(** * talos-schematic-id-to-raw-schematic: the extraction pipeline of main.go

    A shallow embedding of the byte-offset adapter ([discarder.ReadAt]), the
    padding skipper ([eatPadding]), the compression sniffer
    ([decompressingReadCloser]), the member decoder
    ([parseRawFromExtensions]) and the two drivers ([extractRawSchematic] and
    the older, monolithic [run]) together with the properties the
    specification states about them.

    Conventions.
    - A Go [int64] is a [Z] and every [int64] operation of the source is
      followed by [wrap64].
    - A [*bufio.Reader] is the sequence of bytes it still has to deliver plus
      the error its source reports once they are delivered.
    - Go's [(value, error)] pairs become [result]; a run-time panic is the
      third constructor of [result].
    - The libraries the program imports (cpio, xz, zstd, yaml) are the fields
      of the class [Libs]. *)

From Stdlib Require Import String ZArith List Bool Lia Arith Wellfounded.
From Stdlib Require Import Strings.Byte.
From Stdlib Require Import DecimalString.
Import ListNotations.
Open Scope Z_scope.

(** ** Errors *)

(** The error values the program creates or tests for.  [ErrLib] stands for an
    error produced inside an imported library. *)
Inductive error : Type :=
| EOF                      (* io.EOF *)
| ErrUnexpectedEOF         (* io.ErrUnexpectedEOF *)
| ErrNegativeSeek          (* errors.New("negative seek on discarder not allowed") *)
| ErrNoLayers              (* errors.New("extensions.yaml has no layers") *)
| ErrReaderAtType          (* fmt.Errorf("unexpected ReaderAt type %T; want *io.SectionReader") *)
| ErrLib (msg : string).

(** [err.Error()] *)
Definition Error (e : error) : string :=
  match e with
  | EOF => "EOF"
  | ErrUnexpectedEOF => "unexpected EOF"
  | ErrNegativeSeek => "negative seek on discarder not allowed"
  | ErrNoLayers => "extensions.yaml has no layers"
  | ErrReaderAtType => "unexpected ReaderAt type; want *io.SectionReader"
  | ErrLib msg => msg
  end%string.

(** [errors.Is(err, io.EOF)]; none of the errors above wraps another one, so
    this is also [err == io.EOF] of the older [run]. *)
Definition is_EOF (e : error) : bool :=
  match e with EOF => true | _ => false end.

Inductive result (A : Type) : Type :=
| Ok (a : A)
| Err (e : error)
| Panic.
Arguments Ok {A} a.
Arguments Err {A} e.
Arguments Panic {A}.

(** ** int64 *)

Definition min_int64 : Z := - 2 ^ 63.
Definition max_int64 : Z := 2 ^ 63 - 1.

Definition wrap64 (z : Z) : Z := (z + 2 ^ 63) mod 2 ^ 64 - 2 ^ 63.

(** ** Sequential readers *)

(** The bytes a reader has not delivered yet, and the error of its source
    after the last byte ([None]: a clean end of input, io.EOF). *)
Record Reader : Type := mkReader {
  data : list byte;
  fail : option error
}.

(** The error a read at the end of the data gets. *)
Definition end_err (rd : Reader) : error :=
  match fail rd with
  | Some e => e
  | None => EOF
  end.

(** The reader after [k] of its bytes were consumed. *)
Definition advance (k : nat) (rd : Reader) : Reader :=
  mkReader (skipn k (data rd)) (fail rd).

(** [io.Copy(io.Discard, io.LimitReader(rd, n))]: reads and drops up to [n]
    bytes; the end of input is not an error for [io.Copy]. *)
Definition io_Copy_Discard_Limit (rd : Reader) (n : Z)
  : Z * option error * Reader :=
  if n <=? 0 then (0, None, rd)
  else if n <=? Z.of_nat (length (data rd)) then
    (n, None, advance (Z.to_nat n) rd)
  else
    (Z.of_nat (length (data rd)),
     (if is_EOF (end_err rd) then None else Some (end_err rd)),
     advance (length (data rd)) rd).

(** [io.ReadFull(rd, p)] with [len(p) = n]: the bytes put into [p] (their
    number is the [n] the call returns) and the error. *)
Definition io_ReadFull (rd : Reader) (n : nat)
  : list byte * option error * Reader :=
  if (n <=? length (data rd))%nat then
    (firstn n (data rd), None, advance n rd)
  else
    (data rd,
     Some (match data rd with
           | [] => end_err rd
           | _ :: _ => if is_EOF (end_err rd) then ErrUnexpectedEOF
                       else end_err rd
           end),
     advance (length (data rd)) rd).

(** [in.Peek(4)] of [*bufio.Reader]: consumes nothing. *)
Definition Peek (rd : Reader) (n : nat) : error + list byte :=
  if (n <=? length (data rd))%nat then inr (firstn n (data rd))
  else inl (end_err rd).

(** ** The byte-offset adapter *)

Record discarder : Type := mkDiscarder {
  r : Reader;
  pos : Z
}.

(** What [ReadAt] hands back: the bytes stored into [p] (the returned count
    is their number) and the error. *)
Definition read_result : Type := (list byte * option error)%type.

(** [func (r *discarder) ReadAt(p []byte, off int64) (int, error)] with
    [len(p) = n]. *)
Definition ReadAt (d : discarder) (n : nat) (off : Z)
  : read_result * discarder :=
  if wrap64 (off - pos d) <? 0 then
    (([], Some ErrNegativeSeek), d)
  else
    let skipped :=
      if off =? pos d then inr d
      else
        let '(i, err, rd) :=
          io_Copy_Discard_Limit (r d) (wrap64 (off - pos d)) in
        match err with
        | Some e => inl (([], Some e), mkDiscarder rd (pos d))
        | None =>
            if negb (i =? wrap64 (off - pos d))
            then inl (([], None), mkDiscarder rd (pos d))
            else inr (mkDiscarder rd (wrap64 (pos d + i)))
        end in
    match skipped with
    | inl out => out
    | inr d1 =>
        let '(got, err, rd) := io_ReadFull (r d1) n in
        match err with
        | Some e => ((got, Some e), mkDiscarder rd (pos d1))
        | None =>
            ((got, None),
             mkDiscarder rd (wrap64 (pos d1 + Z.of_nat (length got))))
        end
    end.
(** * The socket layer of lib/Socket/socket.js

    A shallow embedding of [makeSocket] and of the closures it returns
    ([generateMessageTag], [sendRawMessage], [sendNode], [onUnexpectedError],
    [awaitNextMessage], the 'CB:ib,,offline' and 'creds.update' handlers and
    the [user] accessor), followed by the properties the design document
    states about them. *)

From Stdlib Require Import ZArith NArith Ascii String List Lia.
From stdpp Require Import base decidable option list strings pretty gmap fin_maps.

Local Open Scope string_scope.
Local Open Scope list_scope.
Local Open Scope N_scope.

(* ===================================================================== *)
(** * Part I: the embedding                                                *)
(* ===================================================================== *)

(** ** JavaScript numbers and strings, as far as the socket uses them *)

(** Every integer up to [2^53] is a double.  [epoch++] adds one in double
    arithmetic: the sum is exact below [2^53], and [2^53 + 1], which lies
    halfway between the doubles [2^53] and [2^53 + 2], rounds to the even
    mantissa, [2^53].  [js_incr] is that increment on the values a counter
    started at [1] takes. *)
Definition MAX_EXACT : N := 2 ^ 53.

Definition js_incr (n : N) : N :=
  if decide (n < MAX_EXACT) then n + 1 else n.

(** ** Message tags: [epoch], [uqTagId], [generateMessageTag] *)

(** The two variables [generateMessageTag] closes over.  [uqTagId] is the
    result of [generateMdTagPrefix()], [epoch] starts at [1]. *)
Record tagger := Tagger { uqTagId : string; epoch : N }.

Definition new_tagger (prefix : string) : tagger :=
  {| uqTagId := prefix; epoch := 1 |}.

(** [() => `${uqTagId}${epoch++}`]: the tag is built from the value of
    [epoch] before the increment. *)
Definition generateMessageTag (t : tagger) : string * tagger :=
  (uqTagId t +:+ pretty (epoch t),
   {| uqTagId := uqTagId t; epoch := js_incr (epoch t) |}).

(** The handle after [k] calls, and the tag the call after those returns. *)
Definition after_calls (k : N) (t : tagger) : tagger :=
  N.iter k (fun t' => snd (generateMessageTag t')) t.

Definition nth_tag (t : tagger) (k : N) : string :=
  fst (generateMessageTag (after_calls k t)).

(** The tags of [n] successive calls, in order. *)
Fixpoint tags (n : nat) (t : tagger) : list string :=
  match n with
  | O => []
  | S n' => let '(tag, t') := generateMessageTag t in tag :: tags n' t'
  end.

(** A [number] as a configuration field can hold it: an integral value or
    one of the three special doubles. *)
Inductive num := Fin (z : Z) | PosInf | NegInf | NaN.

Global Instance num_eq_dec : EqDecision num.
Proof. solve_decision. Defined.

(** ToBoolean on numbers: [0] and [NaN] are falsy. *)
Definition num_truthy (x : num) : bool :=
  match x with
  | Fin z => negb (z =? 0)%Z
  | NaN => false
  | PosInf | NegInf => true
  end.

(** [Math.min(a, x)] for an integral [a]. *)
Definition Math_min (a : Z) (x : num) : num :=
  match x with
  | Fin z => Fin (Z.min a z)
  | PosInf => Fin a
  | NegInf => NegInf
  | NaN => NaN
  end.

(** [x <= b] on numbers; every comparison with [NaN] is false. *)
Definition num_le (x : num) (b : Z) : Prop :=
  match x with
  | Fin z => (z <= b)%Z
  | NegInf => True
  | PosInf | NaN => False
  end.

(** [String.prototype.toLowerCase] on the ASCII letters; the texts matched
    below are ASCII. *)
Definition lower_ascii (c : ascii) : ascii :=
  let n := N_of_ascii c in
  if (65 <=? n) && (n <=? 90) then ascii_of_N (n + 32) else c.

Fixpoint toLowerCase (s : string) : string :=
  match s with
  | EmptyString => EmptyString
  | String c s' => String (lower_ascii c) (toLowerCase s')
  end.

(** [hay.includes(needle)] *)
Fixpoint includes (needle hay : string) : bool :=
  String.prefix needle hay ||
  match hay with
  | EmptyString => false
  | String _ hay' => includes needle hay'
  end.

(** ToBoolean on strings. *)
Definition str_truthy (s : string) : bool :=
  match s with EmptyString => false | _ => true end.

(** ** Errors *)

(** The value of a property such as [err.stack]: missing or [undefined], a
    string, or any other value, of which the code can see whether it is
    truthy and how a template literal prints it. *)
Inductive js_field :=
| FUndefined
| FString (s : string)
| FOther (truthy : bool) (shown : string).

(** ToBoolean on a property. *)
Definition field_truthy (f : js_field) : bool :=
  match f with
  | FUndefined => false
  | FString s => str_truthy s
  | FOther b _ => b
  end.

::::::::::

Provide the number of lines in the entries that include "firstn", and no other text.

### Response:
2